■ REQUIRED ACTION: Reproduce the records below exactly, but only between the lines holding "destruct H. split; lia." and "pose proof (pglz_decompress_safe", inclusive.

■ RECORDED DATA:
------------------------------------------------

Lemma copy_loop_safe d len off :
  1 <= off -> 0 <= len ->
  ok_or_ub (iter (S (Z.to_nat len)) copy_body (d, len, off)) (fun d' => zlen d' = zlen d + len).
Proof.
  intros Ho Hl. apply (ok_or_ub_iter
    (fun '(d', l, o) => zlen d' + l = zlen d + len /\ 0 <= l /\ 1 <= o) (fun '(_, l, _) => Z.to_nat l));
    [|lia|lia].
  intros [[d' l] o] (H1 & H2 & H3). unfold copy_body. destruct (Z.ltb_spec o l);
    (eapply ok_or_ub_bind; [apply rdn_ok_or_ub|]); intros c Hc; cbv beta in Hc; simpl; zl.
Qed.

Section safe.
Context (mem : list Z) (slen n : Z) (Hm : bytes mem) (Hn : 0 <= n).

Lemma item_safe ctrl sp d :
  zlen d <= n -> zlen d < n ->
  ok_or_ub (pglz_item mem slen n ctrl sp d) (fun r => match r with
    | None => True | Some (sp', d') => sp < sp' /\ zlen d' <= n end).
Proof.
  intros Hd Hlt. unfold pglz_item. destruct (negb _).
  - eapply ok_or_ub_bind; [by apply rd_ok_or_ub|]. intros b0 H0.
    eapply ok_or_ub_bind; [by apply rd_ok_or_ub|]. intros b1 H1.
    set (off := Z.lor _ _). set (l0 := Z.land b0 15 + 3).
    assert (0 <= off).
    { unfold off. apply Z.lor_nonneg. split; [|apply H1]. apply Z.shiftl_nonneg, Z.land_nonneg.
      left. apply H0. }
    assert (0 <= l0).
    { assert (0 <= Z.land b0 15) by (apply Z.land_nonneg; right; lia). unfold l0. lia. }
    apply (ok_or_ub_bind _ _ (fun '(l, sp') => 0 <= l /\ sp < sp')).
    { destruct (l0 =? 18); [|simpl; lia].
      eapply ok_or_ub_bind; [by apply rd_ok_or_ub|]. intros b2 [? ?]. simpl. lia. }
    intros [l sp'] [Hl Hsp]. destruct (Z.eqb_spec off 0); [by rewrite orb_true_r|].
    destruct (sp' >? slen); [done|]. cbn [orb].
    eapply ok_or_ub_bind; [apply copy_loop_safe; lia|]. intros d' Hd'. cbv beta in Hd'. simpl. lia.
  - eapply ok_or_ub_bind; [by apply rd_ok_or_ub|]. intros b Hb. simpl. zl.
Qed.

Lemma bits_safe ctrl sp d :
  zlen d <= n ->
  ok_or_ub (iter 9 (pglz_bits_body mem slen n) (0, ctrl, sp, d)) (fun r => match r with
    | inl d' => zlen d' <= n | inr (sp', d') => sp <= sp' /\ zlen d' <= n end).
Proof.
  intros Hd. apply (ok_or_ub_iter
    (fun '(c, _, sp', d') => 0 <= c <= 8 /\ sp <= sp' /\ zlen d' <= n)
    (fun '(c, _, _, _) => Z.to_nat (8 - c))); [|lia|lia].
  intros [[[c ct] sp'] d'] (Hc & Hsp & Hd'). unfold pglz_bits_body.
  destruct ((c <? 8) && (sp' <? slen) && (zlen d' <? n)) eqn:E; [|done].
  eapply ok_or_ub_bind; [apply item_safe; lia|]. intros [[sp2 d2]|] H; simpl; [|done].
  destruct H. split; lia.
Qed.

Lemma groups_safe :
  ok_or_ub (iter (S (Z.to_nat slen)) (pglz_groups_body mem slen n) (0, [])) (fun r => match r with
    | inl d' => zlen d' <= n | inr (sp', d') => zlen d' <= n end).
Proof.
  apply (ok_or_ub_iter (fun '(sp, d) => zlen d <= n) (fun '(sp, _) => Z.to_nat (slen - sp))); [|done|lia].
  intros [sp d] Hd. unfold pglz_groups_body.
  destruct ((sp <? slen) && (zlen d <? n)) eqn:E; [|done].
  eapply ok_or_ub_bind; [by apply rd_ok_or_ub|]. intros c Hc.
  eapply ok_or_ub_bind; [by apply bits_safe|]. intros [d'|[sp' d']] H; simpl; [done|].
  destruct H. split; [done|lia].
Qed.
End safe.

(** On any compressed bytes at all, corrupt ones included, pglz_decompress
    terminates, never writes more than rawsize bytes, and returns -1 or the number of
    bytes written; with the completeness check it returns -1 or rawsize. *)
Theorem pglz_decompress_safe mem slen rawsize cc :
  bytes mem -> 0 <= rawsize ->
  match pglz_decompress mem slen rawsize cc with
  | Ok (r, d) => zlen d <= rawsize /\ (r = -1 \/ r = zlen d) /\ (cc = true -> r = -1 \/ r = rawsize)
  | Ub => True
  | _ => False
  end.
Proof.
  intros Hm Hn. change (ok_or_ub (pglz_decompress mem slen rawsize cc) (fun '(r, d) =>
    zlen d <= rawsize /\ (r = -1 \/ r = zlen d) /\ (cc = true -> r = -1 \/ r = rawsize))).
  unfold pglz_decompress. eapply ok_or_ub_bind; [by apply groups_safe|].
  intros [d|[sp d]] Hd; simpl in Hd |- *; [auto|].
  destruct cc; simpl; [|split_and!; auto; done].
  destruct (Z.eqb_spec (zlen d) rawsize); simpl; [|auto]. destruct (sp =? slen); simpl; auto with lia.
Qed.

Lemma pglz_decompress_safe_witness :
  bytes [1; 15; 0; 9] /\
  exists r d, pglz_decompress [1; 15; 0; 9] 4 20 true = Ok (r, d) /\ (r = -1 \/ r = 20).
Proof.
  assert (Hb : bytes [1; 15; 0; 9]) by solve_bytes. split; [exact Hb|].
  pose proof (pglz_decompress_safe [1; 15; 0; 9] 4 20 true Hb ltac:(lia)) as H.
  exists (-1), []. split; [vm_compute; reflexivity|]. vm_compute in H. destruct H as (_ & _ & H).
  exact (H eq_refl).
Defined.

(** The corruption check of a tag does not compare the offset with the number of
    bytes already produced: the tag 0x10 0x05 as the first item makes the copy read
    before the start of the destination buffer. *)
Theorem pglz_backref_unchecked : pglz_decompress [1; 0x10; 0x05] 3 100 true = Ub.
Proof. vm_compute. reflexivity. Qed.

------------------------------------------------

■ TASK RESULT:
  destruct H. split; lia.
Qed.

Lemma groups_safe :
  ok_or_ub (iter (S (Z.to_nat slen)) (pglz_groups_body mem slen n) (0, [])) (fun r => match r with
    | inl d' => zlen d' <= n | inr (sp', d') => zlen d' <= n end).
Proof.
  apply (ok_or_ub_iter (fun '(sp, d) => zlen d <= n) (fun '(sp, _) => Z.to_nat (slen - sp))); [|done|lia].
  intros [sp d] Hd. unfold pglz_groups_body.
  destruct ((sp <? slen) && (zlen d <? n)) eqn:E; [|done].
  eapply ok_or_ub_bind; [by apply rd_ok_or_ub|]. intros c Hc.
  eapply ok_or_ub_bind; [by apply bits_safe|]. intros [d'|[sp' d']] H; simpl; [done|].
  destruct H. split; [done|lia].
Qed.
End safe.

(** On any compressed bytes at all, corrupt ones included, pglz_decompress
    terminates, never writes more than rawsize bytes, and returns -1 or the number of
    bytes written; with the completeness check it returns -1 or rawsize. *)
Theorem pglz_decompress_safe mem slen rawsize cc :
  bytes mem -> 0 <= rawsize ->
  match pglz_decompress mem slen rawsize cc with
  | Ok (r, d) => zlen d <= rawsize /\ (r = -1 \/ r = zlen d) /\ (cc = true -> r = -1 \/ r = rawsize)
  | Ub => True
  | _ => False
  end.
Proof.
  intros Hm Hn. change (ok_or_ub (pglz_decompress mem slen rawsize cc) (fun '(r, d) =>
    zlen d <= rawsize /\ (r = -1 \/ r = zlen d) /\ (cc = true -> r = -1 \/ r = rawsize))).
  unfold pglz_decompress. eapply ok_or_ub_bind; [by apply groups_safe|].
  intros [d|[sp d]] Hd; simpl in Hd |- *; [auto|].
  destruct cc; simpl; [|split_and!; auto; done].
  destruct (Z.eqb_spec (zlen d) rawsize); simpl; [|auto]. destruct (sp =? slen); simpl; auto with lia.
Qed.

Lemma pglz_decompress_safe_witness :
  bytes [1; 15; 0; 9] /\
  exists r d, pglz_decompress [1; 15; 0; 9] 4 20 true = Ok (r, d) /\ (r = -1 \/ r = 20).
Proof.
  assert (Hb : bytes [1; 15; 0; 9]) by solve_bytes. split; [exact Hb|].
  pose proof (pglz_decompress_safe [1; 15; 0; 9] 4 20 true Hb ltac:(lia)) as H.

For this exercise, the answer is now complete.